Around 220 blue-hulled Chinese fishing vessels have been moored in line formation at Whitsun Reef, known as Julian Felipe Reef to Filipinos, since as early as March 7, the National Task Force for the West Philippine Sea (NTF-WPS) said in a statement released March 20. New satellite images released March 26 show the ships, in varying numbers, may have been anchored at Whitsun since December 2020, three months longer than previously reported.

The task force, a multi-agency body chaired by the Philippines’ national security adviser, noted “possible overfishing and destruction of the marine environment, as well as risks to safety of navigation” in what the Philippine government calls the West Philippine Sea, the country’s western maritime border that forms part of the South China Sea.

Approximately 200 Chinese fishing vessels have been anchored in Julian Felipe (Whitsun) Reef. Image courtesy of the NTF-WPS

The South China Sea is the subject of heated geopolitical disputes and overlapping territorial claims. It’s also a known spawning ground for various fish species. The competition for the waterway’s marine resources, as well as its untapped potential for deep-sea oil and gas, has beckoned a drove of vessels, including China’s fishing militia, armed fishing fleets manned from the Chinese military ranks.

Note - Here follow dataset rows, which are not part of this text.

(** C6.  With the configured durations [4, 6, 8] (and default 5), every
    requested duration is normalized to an allowed duration at minimal
    absolute distance from the request; it is neither rejected nor
    clamped.  A request of 5 gives 4, a request of 7 gives 6 (the earlier
    of two equally near values is kept), a request of 4 gives 4. *)
Theorem normalizeDuration_nearest env (d : Z) :
  (exists r,
     normalizeDuration (config env) (Some d) = Some r
     /\ In r [4; 6; 8]
     /\ forall a, In a [4; 6; 8] -> Z.abs (r - d) <= Z.abs (a - d))
  /\ normalizeDuration (config env) (Some 5) = Some 4
  /\ normalizeDuration (config env) (Some 7) = Some 6
  /\ normalizeDuration (config env) (Some 4) = Some 4.
Proof.
  split; [|repeat split; reflexivity].
  destruct (normalizeDuration_closest (config env) (Some d)) as (r & Hr & Hin & Hmin);
    [discriminate|].
  exists r. split; [exact Hr|]. split; [exact Hin|].
  simpl in Hin, Hmin. unfold num_or in Hmin.
  destruct (Z.eqb_spec d 0) as [->|Hd]; [|exact Hmin].
  (* a request of 0 is falsy: the default 5 is used, and 4 is nearest to both *)
  assert (r = 4) as -> by (vm_compute in Hr; congruence).
  intros a Ha. simpl in Ha. destruct Ha as [<-|[<-|[<-|[]]]]; lia.
Qed.

(** *** The forwarding allowlist *)

Section Forwarding.
Variable cfg : Config.
Variable params : Params.
Abbreviation toggles := (veo_forwardParams cfg).

(** Each guarded assignment writes its own key only. *)
Lemma forward_fps_other o k :
  k <> "fps" -> forward_fps cfg params o !! k = o !! k.
Proof.
  intros Hk. unfold forward_fps. destruct (fps params); [|done].
  destruct (_ && _); [|done]. by rewrite lookup_insert_ne.
Qed.

Lemma forward_negativePrompt_other o k :
  k <> "negativePrompt" -> forward_negativePrompt cfg params o !! k = o !! k.
Proof.
  intros Hk. unfold forward_negativePrompt.
  destruct (negativePrompt params); [|done].
  destruct (_ && _); [|done]. by rewrite lookup_insert_ne.
Qed.

Lemma forward_seed_other o k :
  k <> "seed" -> forward_seed cfg params o !! k = o !! k.
Proof.
  intros Hk. unfold forward_seed. destruct (seed params); try done.
  destruct (fp_seed _); [|done]. by rewrite lookup_insert_ne.
Qed.

Lemma forward_generateAudio_other o k :
  k <> "generateAudio" -> forward_generateAudio cfg params o !! k = o !! k.
Proof.
  intros Hk. unfold forward_generateAudio.
  destruct (generateAudio params); try done;
    (destruct (fp_generateAudio _); [|done]); by rewrite lookup_insert_ne.
Qed.

Lemma forward_resolution_other o k :
  k <> "resolution" -> forward_resolution cfg params o !! k = o !! k.
Proof.
  intros Hk. unfold forward_resolution. destruct (quality params); [|done].
  destruct (_ && _); [|done]. by rewrite lookup_insert_ne.
Qed.

(** What each guarded assignment leaves under its own key, when the
    key was not there before. *)
Lemma forward_fps_own o v :
  o !! "fps" = None ->
  forward_fps cfg params o !! "fps" = Some v
  <-> fp_fps toggles = true
      /\ exists z, fps params = Some z /\ z <> 0 /\ v = VNum z.
Proof.
  intros Ho. unfold forward_fps. destruct (fps params) as [z|].
  - destruct (fp_fps toggles); simpl.
    + destruct (Z.eqb_spec z 0) as [->|Hz]; simpl.
      * rewrite Ho. split; [done|]. intros (_ & z & [= <-] & ? & _). done.
      * rewrite lookup_insert_eq. split.
        -- intros [= <-]. eauto.
        -- intros (_ & z' & [= <-] & _ & ->). done.
    + rewrite Ho. split; [done|]. intros [? _]. done.
  - rewrite Ho. split; [done|]. intros (_ & z & ? & _). done.
Qed.

Lemma forward_negativePrompt_own o v :
  o !! "negativePrompt" = None ->
  forward_negativePrompt cfg params o !! "negativePrompt" = Some v
  <-> fp_negativePrompt toggles = true
      /\ exists s, negativePrompt params = Some s /\ s <> "" /\ v = VStr s.
Proof.
  intros Ho. unfold forward_negativePrompt, truthy_str.
  destruct (negativePrompt params) as [s|].
  - destruct (fp_negativePrompt toggles); simpl.
    + destruct (String.eqb_spec s "") as [->|Hs]; simpl.
      * rewrite Ho. split; [done|]. intros (_ & s & [= <-] & ? & _). done.
      * rewrite lookup_insert_eq. split.
        -- intros [= <-]. eauto.
        -- intros (_ & s' & [= <-] & _ & ->). done.
    + rewrite Ho. split; [done|]. intros [? _]. done.
  - rewrite Ho. split; [done|]. intros (_ & s & ? & _). done.
Qed.

Lemma forward_seed_own o v :
  o !! "seed" = None ->
  forward_seed cfg params o !! "seed" = Some v
  <-> fp_seed toggles = true
      /\ exists z, seed params = JVal z /\ v = VNum z.
Proof.
  intros Ho. unfold forward_seed. destruct (seed params) as [| |z].
  - rewrite Ho. split; [done|]. intros (_ & z & ? & _). done.
  - rewrite Ho. split; [done|]. intros (_ & z & ? & _). done.
  - destruct (fp_seed toggles).
    + rewrite lookup_insert_eq. split.
      * intros [= <-]. eauto.
      * intros (_ & z' & [= <-] & ->). done.
    + rewrite Ho. split; [done|]. intros [? _]. done.
Qed.

Lemma forward_generateAudio_own o v :
  o !! "generateAudio" = None ->
  forward_generateAudio cfg params o !! "generateAudio" = Some v
  <-> fp_generateAudio toggles = true
      /\ ((exists b, generateAudio params = JVal b /\ v = VBool b)
          \/ (generateAudio params = JNull /\ v = VNull)).
Proof.
  intros Ho. unfold forward_generateAudio.
  destruct (generateAudio params) as [| |b].
  - rewrite Ho. split; [done|]. intros (_ & [(b & ? & _)|[? _]]); done.
  - destruct (fp_generateAudio toggles).
    + rewrite lookup_insert_eq. split.
      * intros [= <-]. eauto.
      * intros (_ & [(b & ? & _)|[_ ->]]); done.
    + rewrite Ho. split; [done|]. intros [? _]. done.
  - destruct (fp_generateAudio toggles).
    + rewrite lookup_insert_eq. split.
      * intros [= <-]. eauto.
      * intros (_ & [(b' & [= <-] & ->)|[? _]]); done.
    + rewrite Ho. split; [done|]. intros [? _]. done.
Qed.

Lemma forward_resolution_own o v :
  o !! "resolution" = None ->
  forward_resolution cfg params o !! "resolution" = Some v
  <-> fp_resolution toggles = true
      /\ quality params = Some "high" /\ v = VStr "1080p".
Proof.
  intros Ho. unfold forward_resolution. destruct (quality params) as [q|].
  - destruct (fp_resolution toggles); simpl.
    + destruct (String.eqb_spec q "high") as [->|Hq].
      * rewrite lookup_insert_eq. split.
        -- intros [= <-]. eauto.
        -- intros (_ & _ & ->). done.
      * rewrite Ho. split; [done|]. intros (_ & [= ?] & _). done.
    + rewrite Ho. split; [done|]. intros [? _]. done.
  - rewrite Ho. split; [done|]. intros (_ & ? & _). done.
Qed.

End Forwarding.

Lemma structToValue_lookup (o : gmap string Value) k :
  structToValue o !! k = convertValue <$> (o !! k).
Proof. unfold structToValue. by rewrite lookup_fmap. Qed.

Fishing fleets from several nations are active in the region, but the report from the NTF-WPS raised doubts as to the vessels’ purpose at Whitsun. The fishing vessels were “believed to be manned by Chinese maritime militia personnel” and “[d]espite clear weather at the time, the Chinese vessels massed at the reef showed no actual fishing activities and had their full white lights turned on during night time,” the NTF-WPS said.

Anchored since December

Whitsun Reef is the largest shallow coral formation in Union Bank, located at the heart of the disputed Spratly Islands. Although Whitsun has been relatively uninhabited, in part because it’s completely submerged, three governments have staked overlapping claims to the boomerang-shaped reef.

The Philippines claims Whitsun as part of its continental shelf and exclusive economic zone (EEZ) since it lies within the country’s 200-nautical-mile (370-km) delineation defined by the U.N. Convention on the Law of the Sea. China and Vietnam have for years skipped occupying Whitsun directly but have built bases elsewhere in Union Bank.

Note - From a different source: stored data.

Lemma ruled_session (fuel : nat) (nows : list Q) (w w' : world) :
  isRunning w = false ->
  session fuel nows w = Ret w' -> ruled (_volume w) (log w) w'.
Proof.
  intros Hstop Hrun. unfold session in Hrun.
  rewrite start_eq in Hrun by assumption.
  destruct (_schedule fuel (before_first_pass w)) as [w6| |] eqn:E6;
    simpl in Hrun; try discriminate.
  eapply ruled_ticks; [| exact Hrun].
  assert (H5 : ruled (_volume w) (log w) (before_first_pass w)).
  { destruct (before_first_pass_spec w)
      as ((_ & _ & E3 & _) & _ & _ & _ & _ & pre & Hlog & Hpre).
    split; [exact E3 |]. exists pre. split; [exact Hlog |].
    eapply Forall_impl; [| exact Hpre].
    intros c [-> | ->]; exact I. }
  destruct (ruled_schedule _ _ _ _ _ H5 E6) as (Ev & evs & Hlog & Hall).
  split; [exact Ev |].
  exists (evs ++ [SetInterval (nextHandle w6) LOOKAHEAD_INTERVAL]). split.
  - simpl. rewrite Hlog, app_assoc. reflexivity.
  - apply Forall_app. split; [exact Hall | repeat constructor].
Qed.

(** A pass only schedules clicks and their timeouts, and leaves the
    set-up alone. *)
Lemma schedule_frame (fuel : nat) (w w' : world) :
  _schedule fuel w = Ret w' ->
  same_setup w w'
  /\ exists evs,
       log w' = log w ++ evs /\ Forall (fun c => forall h, c <> Invoke h) evs.
Proof.
  unfold _schedule. destruct (_audioCtx w) as [ctx|]; [| discriminate].
  intro Hrun.
  pose (P := fun v : world =>
               same_setup w v
               /\ exists evs,
                    log v = log w ++ evs
                    /\ Forall (fun c => forall h, c <> Invoke h) evs).
  assert (HP : P w).
  { split; [apply same_setup_refl |]. exists []. rewrite app_nil_r.
    split; constructor. }
  refine (proj1 (schedule_loop_rule P _ _ fuel w w' HP Hrun)).
  intros v v1 (Hsame & evs & Hlog & Hall) _ Hclick.
  destruct (_audioCtx v) as [c|] eqn:Hc;
    [| unfold _scheduleClick in Hclick; rewrite Hc in Hclick; discriminate].
  destruct (scheduleClick_calls v c (_currentBeat v) (_currentSubdiv v)
              (_nextBeatTime v) Hc) as (evs1 & Hret & tn & Hevs & _).
  rewrite Hret in Hclick. injection Hclick as <-.
  split.
  - eapply same_setup_trans; [exact Hsame |].
    eapply same_setup_trans; [| apply advanceBeat_setup].
    unfold same_setup. repeat split.
  - exists (evs ++ evs1). split.
    + rewrite advanceBeat_log. simpl. rewrite Hlog, app_assoc. reflexivity.
    + apply Forall_app. split; [exact Hall |]. rewrite Hevs.
      destruct (eq (_currentSubdiv v) (int 0));
        repeat constructor; intros h; discriminate.
Qed.

(** [start()] that returns leaves the metronome running. *)
Lemma start_running (fuel : nat) (w w' : world) :
  start fuel w = Ret w' -> isRunning w' = true.
Proof.
  intro H. destruct (isRunning w) eqn:E.
  - unfold start in H. rewrite E in H. injection H as <-. exact E.
  - rewrite start_eq in H by assumption.
    destruct (_schedule fuel (before_first_pass w)); simpl in H;
      try discriminate.
    injection H as <-. reflexivity.
Qed.

(** [start()] on a running metronome returns at once. *)
Lemma start_noop (fuel : nat) (w : world) :
  isRunning w = true -> start fuel w = Ret w.
Proof. intro H. unfold start. rewrite H. reflexivity. Qed.

(** [stop()] leaves the metronome stopped. *)
Lemma stop_stopped (w : world) : isRunning (stop w) = false.
Proof.
  unfold stop, isRunning. destruct (_intervalId w) eqn:E.
  - reflexivity.
  - rewrite E. reflexivity.
Qed.
Definition bind {A B} (m : outcome A) (k : A -> outcome B) : outcome B :=
  match m with
  | Ret a => k a
  | Throw => Throw
  | Unmodelled => Unmodelled
  end.

Declare Scope js_scope.
Delimit Scope js_scope with js.
Notation "x <- m ;; k" := (bind m (fun x => k))
  (at level 61, m at next level, right associativity) : js_scope.
Open Scope js_scope.

(** [mapM f l]: run [f] on the elements from left to right, as
    [Array.prototype.map] and [filter] call their callback. *)
Fixpoint mapM {A B} (f : A -> outcome B) (l : list A) : outcome (list B) :=
  match l with
  | [] => Ret []
  | a :: l' => b <- f a ;; bs <- mapM f l' ;; Ret (b :: bs)
  end.

Fixpoint filterM {A} (f : A -> outcome bool) (l : list A) : outcome (list A) :=
  match l with
  | [] => Ret []
  | a :: l' =>
      keep <- f a ;; rest <- filterM f l' ;;
      Ret (if keep then a :: rest else rest)
  end.

Fixpoint findM {A} (f : A -> outcome bool) (l : list A) : outcome (option A) :=
  match l with
  | [] => Ret None
  | a :: l' => hit <- f a ;; if hit then Ret (Some a) else findM f l'
  end.

Definition try_catch {A} (body : outcome A) (handler : A) : outcome A :=
  match body with
  | Throw => Ret handler
  | other => other
  end.

(* ================================================================== *)
(** ** JavaScript values *)

(** The values the note collection can hold: what [JSON.parse] produces,
    what the handlers build, and [undefined] for absent properties.
    A number is the bit pattern of its IEEE-754 binary64; the program
    never computes with the numbers it stores. *)
Inductive jsval : Type :=
| JUndefined
| JNull
| JBool (b : bool)
| JNum (bits : Z)
| JStr (s : jsstring)
| JArr (items : list jsval)
| JObj (props : list (jsstring * jsval)).

Definition num_is_nan (bits : Z) : bool :=
  (((bits / 2 ^ 52) mod 2 ^ 11 =? 2047) && negb (bits mod 2 ^ 52 =? 0))%Z.

Definition num_is_zero (bits : Z) : bool :=
  ((bits =? 0) || (bits =? 2 ^ 63))%Z.

(** ToBoolean *)
Definition truthy (v : jsval) : bool :=
  match v with
  | JUndefined | JNull => false
  | JBool b => b
  | JNum bits => negb (num_is_zero bits || num_is_nan bits)
  | JStr s => negb (JsString.eqb s [])
  | JArr _ | JObj _ => true
  end.

(** [a === b].  Two objects (or arrays) are equal when they are the same
    object, which the embedding does not track. *)
Definition strict_eq (a b : jsval) : outcome bool :=
  match a, b with
  | JUndefined, JUndefined => Ret true
  | JNull, JNull => Ret true
  | JBool x, JBool y => Ret (Bool.eqb x y)
  | JNum x, JNum y =>
      Ret (negb (num_is_nan x) && negb (num_is_nan y)
           && ((x =? y)%Z || (num_is_zero x && num_is_zero y)))
  | JStr x, JStr y => Ret (JsString.eqb x y)
  | (JArr _ | JObj _), (JArr _ | JObj _) => Unmodelled
  | _, _ => Ret false
  end.

Fixpoint lookup (k : jsstring) (props : list (jsstring * jsval)) : jsval :=
  match props with
  | [] => JUndefined
  | (k', v) :: rest => if JsString.eqb k k' then v else lookup k rest
  end.

(** [v.k], for a key [k] that no built-in prototype defines (the five
    field names of a note). *)
Definition get (v : jsval) (k : jsstring) : outcome jsval :=
  match v with
  | JUndefined | JNull => Throw
  | JObj props => Ret (lookup k props)
  | JBool _ | JNum _ | JStr _ | JArr _ => Ret JUndefined
  end.

(** Defining property [k] on an object literal under construction: an
    existing key keeps its place, a new key goes last. *)
Fixpoint set_prop (k : jsstring) (v : jsval) (props : list (jsstring * jsval))
  : list (jsstring * jsval) :=
  match props with
  | [] => [(k, v)]
  | (k', v') :: rest =>
      if JsString.eqb k k' then (k, v) :: rest
      else (k', v') :: set_prop k v rest
  end.

Fixpoint indexed {A} (f : A -> jsval) (i : N) (l : list A)
  : list (jsstring * jsval) :=
  match l with
  | [] => []
  | a :: l' => (of_N i, f a) :: indexed f (N.succ i) l'
  end.

(** The own enumerable properties that [{...v}] copies. *)
Definition own_props (v : jsval) : list (jsstring * jsval) :=
  match v with
  | JObj props => props
  | JArr items => indexed (fun x => x) 0 items
  | JStr s => indexed (fun c => JStr [c]) 0 s
  | JUndefined | JNull | JBool _ | JNum _ => []
  end.

(** [v.trim()] and [v.toLowerCase()] exist on strings only. *)
Definition call_trim (v : jsval) : outcome jsstring :=
  match v with
  | JStr s => Ret (trim s)
  | _ => Throw
  end.

(** The string a template literal inserts for [v]. *)
Definition template_string (v : jsval) : outcome jsstring :=
  match v with
  | JStr s => Ret s
  | JUndefined => Ret (u "undefined")
  | JNull => Ret (u "null")
  | JBool true => Ret (u "true")
  | JBool false => Ret (u "false")
  | JNum _ | JArr _ | JObj _ => Unmodelled
  end.

Definition isArray (v : jsval) : bool :=
  match v with
  | JArr _ => true
  | _ => false
  end.

(* ================================================================== *)
(** ** App.js *)

(** The state of [App]: the four [useState] cells. *)
Record AppState : Type := {
  notes : list jsval;
  query : jsstring;
  isAdding : bool;
  editingId : jsval
}.

(** [useState([])], [useState('')], [useState(false)], [useState(null)] *)
Definition initial_state : AppState :=
  {| notes := []; query := []; isAdding := false; editingId := JNull |}.

Definition setNotes (f : list jsval -> list jsval) (st : AppState) : AppState :=
  {| notes := f (notes st); query := query st;
     isAdding := isAdding st; editingId := editingId st |}.

Definition setQuery (q : jsstring) (st : AppState) : AppState :=
  {| notes := notes st; query := q;
     isAdding := isAdding st; editingId := editingId st |}.

Definition setIsAdding (b : bool) (st : AppState) : AppState :=
  {| notes := notes st; query := query st;
     isAdding := b; editingId := editingId st |}.

Definition setEditingId (v : jsval) (st : AppState) : AppState :=
  {| notes := notes st; query := query st;
     isAdding := isAdding st; editingId := v |}.

(** What [NoteForm] hands to [onSubmit]: [{ title, content }]. *)
Record FormValues : Type := {
  title : jsstring;
  content : option jsstring
}.

(** What the host returns during one call of [handleCreate]:
    [new Date().toISOString()], then inside [uid] the integer [Date.now()]
    and the text [Math.random().toString(36)]. *)
Record CreateEnv : Type := {
  toISOString_now : jsstring;
  Date_now : Z;
  random_base36 : jsstring
}.

Definition of_Z (z : Z) : jsstring :=
  if (z <? 0)%Z then u "-" ++ of_N (Z.to_N (- z)) else of_N (Z.to_N z).

(** [const uid = () => `${Date.now()}-${Math.random().toString(36).slice(2, 8)}`] *)
Definition uid (env : CreateEnv) : jsstring :=
  of_Z (Date_now env) ++ u "-" ++ slice 2 8 (random_base36 env).

(** [values.content?.trim() || ''] *)
Definition trimmed_content (values : FormValues) : jsstring :=
  match content values with
  | None => []
  | Some c => trim c
  end.

Definition newNote (env : CreateEnv) (values : FormValues) : jsval :=
  JObj [ (u "id", JStr (uid env));
         (u "title", JStr (trim (title values)));
         (u "content", JStr (trimmed_content values));
         (u "createdAt", JStr (toISOString_now env));
         (u "updatedAt", JStr (toISOString_now env)) ].

(** [handleCreate], lines 59-70. *)
Definition handleCreate (env : CreateEnv) (values : FormValues)
  (st : AppState) : AppState :=
  setIsAdding false (setNotes (fun prev => newNote env values :: prev) st).

(** The object [{ ...n, title: ..., content: ..., updatedAt: now }]. *)
Definition updated_note (n : jsval) (values : FormValues) (now : jsstring)
  : jsval :=
  JObj (set_prop (u "updatedAt") (JStr now)
         (set_prop (u "content") (JStr (trimmed_content values))
           (set_prop (u "title") (JStr (trim (title values)))
             (own_props n)))).

(** The updater of [handleUpdate]:
    [prev.map(n => n.id === id ? {...} : n)]. *)
Definition update_notes (id : jsval) (values : FormValues) (now : jsstring)
  (prev : list jsval) : outcome (list jsval) :=
  mapM (fun n =>
          nid <- get n (u "id") ;;
          same <- strict_eq nid id ;;
          Ret (if same then updated_note n values now else n))
       prev.

(** [handleUpdate], lines 72-81; [now] is [new Date().toISOString()]. *)
Definition handleUpdate (id : jsval) (values : FormValues) (now : jsstring)
  (st : AppState) : outcome AppState :=
  ns <- update_notes id values now (notes st) ;;
  Ret (setEditingId JNull (setNotes (fun _ => ns) st)).

(** The text [handleDelete] passes to [window.confirm]. *)
Definition delete_prompt (id : jsval) (ns : list jsval) : outcome jsstring :=
  note <- findM (fun n => nid <- get n (u "id") ;; strict_eq nid id) ns ;;
  name <- match note with
          | None => Ret (u "this note")
          | Some n =>
              t <- get n (u "title") ;;
              if truthy t
              then s <- template_string t ;; Ret (34%N :: s ++ [34%N])
              else Ret (u "this note")
          end ;;
  Ret (u "Delete " ++ name ++ u "? This cannot be undone.").

(** [prev.filter(n => n.id !== id)] *)
Definition remove_notes (id : jsval) (prev : list jsval)
  : outcome (list jsval) :=
  filterM (fun n =>
             nid <- get n (u "id") ;;
             same <- strict_eq nid id ;;
             Ret (negb same))
          prev.

(** [handleDelete], lines 83-90; [confirm] is [window.confirm], the
    user's answer to the prompt. *)
Definition handleDelete (confirm : jsstring -> bool) (id : jsval)
  (st : AppState) : outcome AppState :=
  msg <- delete_prompt id (notes st) ;;
  if confirm msg
  then ns <- remove_notes id (notes st) ;; Ret (setNotes (fun _ => ns) st)
  else Ret st.

(** [submit] of [NoteForm], lines 227-237, seen from [App]: the parent
    callback runs only when the title is not blank. *)
Definition NoteForm_submit (onSubmit : FormValues -> AppState -> outcome AppState)
  (values : FormValues) (st : AppState) : outcome AppState :=
  if JsString.eqb (trim (title values)) [] then Ret st
  else onSubmit values st.

(** [isEdited] of [NoteView], line 296: the "Updated" label is rendered
    exactly when it is true. *)
Definition isEdited (note : jsval) : outcome bool :=
  c <- get note (u "createdAt") ;;
  m <- get note (u "updatedAt") ;;
  same <- strict_eq c m ;;
  Ret (negb same).

Section Search.

(** [String.prototype.toLowerCase] of the host. *)
Variable toLowerCase : jsstring -> jsstring.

A map of the northeast portion of Union Banks in the South China Sea. The image includes Whitsun Reef and two other reefs in the banks that have been occupied by China and Vietnam. Images were taken from Google Earth, March 23, 2021

However, Chinese vessels appear to have been present at Whitsun since late last year. A report released March 26 by Simularity Inc, a U.S.-based geospatial tech company that monitors the South China Sea, shows that possible Chinese fishing vessels, which appear as orange ships in satellite images, have been anchored at Whitsun since December 2020.

“Through the months, we’ve seen these fishing flotillas come and go in Whitsun Reef,” Liz Derr, Simularity’s CEO, told Mongabay.

“The number of ships varies on a day to day basis … some come and go,” she said. “But the number of ships we’re seeing now on Whitsun is the same number that we saw was anchored there last December.”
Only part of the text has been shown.